Background: ABCA1 (ATP-binding cassette transporter A1) mediates cholesterol efflux to apo AI to maintain cellular cholesterol homeostasis. The current study aims to investigate whether T-cell–specific deletion of ABCA1 modulates the phenotype/function of T cells and the development of atherosclerosis. Methods: Mice with T-cell–specific deletion of ABCA1 on low-density lipoprotein receptor knockout ( Ldlr −/− ) background ( Abca1 CD4-/CD4- Ldlr −/− ) were generated by multiple steps of (cross)-breedings among Abca1 flox/flox , CD4- Cre , and Ldlr −/− mice. Results: Deletions of ABCA1 greatly suppressed cholesterol efflux to apo AI but slightly reduced membrane lipid rafts on T cells probably due to the upregulation of ABCG1. Moreover, ABCA1 deficiency impaired TCR (T-cell receptor) signaling and inhibited the survival and proliferation of T cells as well as the formation of effector memory T cells.
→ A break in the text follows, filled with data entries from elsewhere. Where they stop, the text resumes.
Lemma setup_wp s C H t d :
  fs_ok s C H → current_table (fs_glob s) = Some t → at_ s t = Some d → table_ok d →
  wp (setup t)
    (λ r s', ∀ root fd, r = Some (root, fd) → ∃ H' nd' node n' file X', opened s' C H' root nd' node n' file fd X') s.
Proof.
  intros Hok Hct Ht Htab. unfold setup. wp_step. eapply ramfs_create_node_wp; [done|by intros; apply wp_ret|].
  intros root n0 A s1 _ Hm Ha. pose proof (made_node _ _ _ _ _ _ Hm) as HA.
  assert (at_ s1 root = Some n0) as Hr by by eapply adds_at. assert (at_ s1 t = Some d) as Ht1 by by eapply adds_base.
  assert (dir_at s1 root n0 []) as Hd1.
  { destruct Hm as [_|data Hne]; [|done]. split; [done|done|done|done|constructor|apply not_elem_of_nil]. }
  wp_step. eapply ramfs_dir_create_wp; [apply Ha|exact Hd1|]. cbn [entry_named]. split; [by intros; apply wp_ret|].
  intros s2 node H2 n [Hfr Hok2 Hd2 (Hn2 & Hty & _ & _ & Hrc & _) [_ Hentry] Hlook _ Hframe Hglob].
  destruct (Hentry eq_refl) as [X Hf2]. change (negb (VFS_OK =? VFS_OK)) with false. cbv iota.
  wp_step. eapply child_named_wp; [exact Hd2|].
  assert (entry_named s2 [node] notes = Some node) as He.
  { rewrite Hlook. by rewrite decide_True. }
  rewrite He. apply entry_named_elem in He as [_ Hname]. unfold name_at in Hname. rewrite Hn2 in Hname.
  cbn in Hname. injection Hname as Hname. eapply setup_fd_wp; try done.
  - by rewrite Hglob, (ad_glob _ _ _ _ _ Ha).
  - apply at_some, Hframe; [|by apply at_some]. intros [->|?%not_elem_of_nil]%elem_of_cons; [|done].
    by eapply (kinds_ne s1 root root n0 d).
Qed.

End demo.

(** ** The state *)

Definition demo_root : Z := 0xFFFFFFFF88016D90.

Definition demo_files : fs kernel_heap := run_state (setup demo_table) demo_fs.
Despite the comparable levels of plasma total cholesterol after Western-type diet feeding, Abca1 CD4-/CD4 - Ldlr −/− mice showed significantly attenuated arterial accumulations of T cells and smaller atherosclerotic lesions than Abca1 +/+ Ldlr −/− controls, which were associated with reduced surface CCR5 (CC motif chemokine receptor 5) and CXCR3 (CXC motif chemokine receptor 3), decreased antiapoptotic Bcl-2 (B-cell lymphoma 2) and Bcl-xL (B-cell lymphoma extra-large), and hampered abilities to produce IL (interleukin)-2 and IFN (interferon)-γ by ABCA1-deficient T cells. Conclusions: ABCA1 is essential for T-cell cholesterol homeostasis. Deletion of ABCA1 in T cells impairs TCR signaling, suppresses the survival, proliferation, differentiation, and function of T cells, thereby providing atheroprotection in vivo.